The court, of course, does not limit its discussion to the evidence discussed in the preceding paragraph. The court appears to reason also that the jury would have been warranted in concluding that an ordinarily prudent commercial host of a large party similar to the party involved here (a wedding reception, for example) would recognize and then fulfil an obligation not only to refrain from selling or serving alcohol to minor guests or to respond to known alcohol consumption by minors, but also to police the party with a view to detecting whether minors are obtaining alcoholic drinks from adult relatives or friends. The court does not discuss how in this case the ordinarily prudent monitor would have made this discovery since it was not visually apparent from the glasses used by the minors. The court simply implies without explanation that the jury would have been warranted in concluding that ordinary prudence required something more than visual inspection — interrogation of the guests, perhaps (which might or might not have been successful) — or perhaps Moran’s sipping from the minors’ glasses and, upon discovering alcohol, taking action, the nature of which the court leaves undefined. I simply do not agree with the court’s statement that “the record offers sufficient facts to have allowed a jury to conclude that the defendant, through its agent Moran, knew[1] or should have known — certainly long before the party came to an end and the several drunken teenagers *146were leaving — that there had been considerable underage drinking.” Ante at 141. Surely, the testimony of the deceased’s date, who had participated with the deceased and others in the consumption of camouflaged alcoholic drinks, that “the decedent seemed [to him] intoxicated towards the end of the party,” and the testimony of another teenager that other teenagers appeared to him to be somewhat intoxicated, would not have warranted the jury in concluding that “[a]t an earlier point in the evening the underage drinking should have been [discovered and] shut down” by Moran.2 Ante at 141.
I conclude this separate opinion with one last observation. Hopefully, the court’s decision to reinstate the jury verdict for the plaintiffs does not depend on the sufficiency of the evidence to warrant the jury in finding that Moran was negligent because, “[b]y the end of the evening, [he] might have enlisted the adults present to monitor the teenagers’ departure” and he negligently did not do so. Such speculation would be inappropriate.
In my view, the result reached by the court is unjustified. It is unfair to the defendant and suggests that, in the future, clubs, innkeepers, restaurants, bars, hotels and other purveyors of alcoholic beverages may be held liable for injuries sustained in circumstances not realistically within their control.
The court says, ante at 140 n.10, “The jury could have disbelieved [Moran’s testimony] that he never observed minors drinking what he knew to be sea breezes.” Such disbelief, of course, would not by itself warrant a finding that Moran did observe minors drinking what he knew to be sea breezes.

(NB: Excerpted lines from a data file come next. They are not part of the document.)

Definition runner_diskcheck (app limit dir : list Z) s : Z * RunnerState Host :=
  if negb (is_id app && is_number limit && is_directory dir) then (64, s)
  else if negb (node_is_dir dir s.(rs_host)) then (0, s)
  else
    let used := node_du_bytes dir s.(rs_host) in
    match (if is_number used then Some used else (fun k => to_dec (k * 1024)) <$> node_du_blocks dir s.(rs_host)) with
    | None => (2, s)
    | Some used =>
        let name := lit "vibessh-app-" ++ app in
        let '(stopped, host) :=
          if greater_than used limit then
            let '((_, out, _), host) := node_docker [lit "inspect"; lit "-f"; lit "{{.State.Running}}"; name] s.(rs_host) in
            if str_eqb (substituted out) (lit "true") then
              let '((code, _, _), host) := node_docker [lit "stop"; lit "-t"; GRACE; name] host in (code =? 0, host)
            else (false, host)
          else (false, s.(rs_host)) in
        (0, save app (lit "disk") (tabbed [to_dec (node_clock host); used; limit; if stopped then lit "1" else lit "0"]) (mkRunner host s.(rs_files)))
    end.

Definition runner_run (app schedule action : list Z) s : Z * RunnerState Host :=
  if negb (is_id app && is_id schedule) then (64, s)
  else
    let name := lit "vibessh-app-" ++ app in
    let started := node_clock s.(rs_host) in
    let args := if str_eqb action (lit "start") then Some [lit "start"; name]
                else if str_eqb action (lit "stop") then Some [lit "stop"; lit "-t"; GRACE; name]
                else if str_eqb action (lit "restart") then Some [lit "restart"; lit "-t"; GRACE; name]
                else None in
    match args with
    | None => (64, s)
    | Some args =>
        let '((code, _, output), host) := node_docker args s.(rs_host) in
        let fifo := CONSOLE_DIR ++ lit "/" ++ app ++ lit ".stdin" in
        let host := if (code =? 0) && negb (str_eqb action (lit "stop")) && node_is_pipe fifo host then node_attach fifo name host else host in
        (code, save app schedule (tabbed [to_dec started; action; show_int code; run_message (substituted output)]) (mkRunner host s.(rs_files)))
    end.

(** The lines of [status]: the files whose names are ids, in the order of the names. *)
Definition runner_status (app : list Z) s : list Z :=
  map_to_list s.(rs_files) ≫= fun '((owner, file), line) => if str_eqb owner app && is_id file then file ++ [9] ++ head_line line else [].

(** The script: exit status, standard output, and what it leaves. *)
Definition schedule_runner (args : list (list Z)) s : Z * list Z * RunnerState Host :=
  let arg k := default [] (args !! k) in
  if str_eqb (arg 0%nat) (lit "diskcheck") then let '(code, s) := runner_diskcheck (arg 1%nat) (arg 2%nat) (arg 3%nat) s in (code, [], s)
  else if str_eqb (arg 0%nat) (lit "disk") then
    if is_id (arg 1%nat) then (0, default [] (head_line <$> s.(rs_files) !! (arg 1%nat, lit "disk")), s) else (64, [], s)
  else if str_eqb (arg 0%nat) (lit "status") then if is_id (arg 1%nat) then (0, runner_status (arg 1%nat) s, s) else (64, [], s)
  else if str_eqb (arg 0%nat) (lit "run") then let '(code, s) := runner_run (arg 1%nat) (arg 2%nat) (arg 3%nat) s in (code, [], s)
  else (64, [], s).
End runner.

(** ** The store *)

(** A value of [runtime_config]: an integer, or anything else. *)
Inductive ConfigValue : Type := Number (n : Z) | OtherValue (id : N).
#[global] Instance config_value_eq : EqDecision ConfigValue.
Proof. solve_decision. Defined.

(** [ar_runtime_config] is [None] when it is no JSON object. *)
Record ApplicationRow : Type := mkApplicationRow {
  ar_runtime_type : RuntimeType; ar_server_id : option N; ar_working_directory : list Z; ar_runtime_config : option (gmap string ConfigValue);
}.

Record Rows : Type := mkRows { rw_schedules : gmap N ApplicationSchedule; rw_applications : gmap N ApplicationRow; rw_servers : gmap N ConnectionMode }.

Definition set_schedules (rows : Rows) (schedules : gmap N ApplicationSchedule) : Rows := mkRows schedules rows.(rw_applications) rows.(rw_servers).
Definition set_applications (rows : Rows) (applications : gmap N ApplicationRow) : Rows := mkRows rows.(rw_schedules) applications rows.(rw_servers).

Definition earlier (a b : ApplicationSchedule) : Prop := a.(as_created_at) <= b.(as_created_at).
#[global] Instance earlier_dec : RelDecision earlier.
Proof. intros a b. unfold Decision, earlier. apply Z_le_dec. Defined.

(** The rows of one application, ORDER BY created_at. *)
Definition schedules_of (rows : Rows) (application_id : N) : list ApplicationSchedule :=
  merge_sort earlier (List.filter (fun schedule => N.eqb schedule.(as_application_id) application_id) (map snd (map_to_list rows.(rw_schedules)))).

(** ** The services *)

(** The sessions of the Nodes, by server, and the clock of this machine. *)
Class NodeSessions (World : Type) : Type := {
  ns_execute : N -> list Z -> World -> result (list Z) CommandOutput * World;
  ns_execute_with_input : N -> list Z -> list Z -> World -> result (list Z) CommandOutput * World;
  ns_write_file : N -> list Z -> list Z -> World -> result (list Z) unit * World;
  ns_now : World -> Z * World;
}.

James Foley testified that he could tell his brothers were “buzzed” that night “[b]y their actions . . . They were laughing about — they were laughing, having a good time, giddy, as it may be. They were . . . just looked like they were having — they were having fun, and they didn’t really pay too much attention to what they were saying or doing in terms of — they just thought everything was funny.” However, my review of the record failed to disclose any testimony that “other teenagers were obviously drunk as the long evening wound down.” Ante at 128-129. In any event, even if there had been such testimony, the jury would not have been warranted in concluding that “[a]t an earlier point in the evening the underage drinking should have been [discovered and] shut down” by Moran.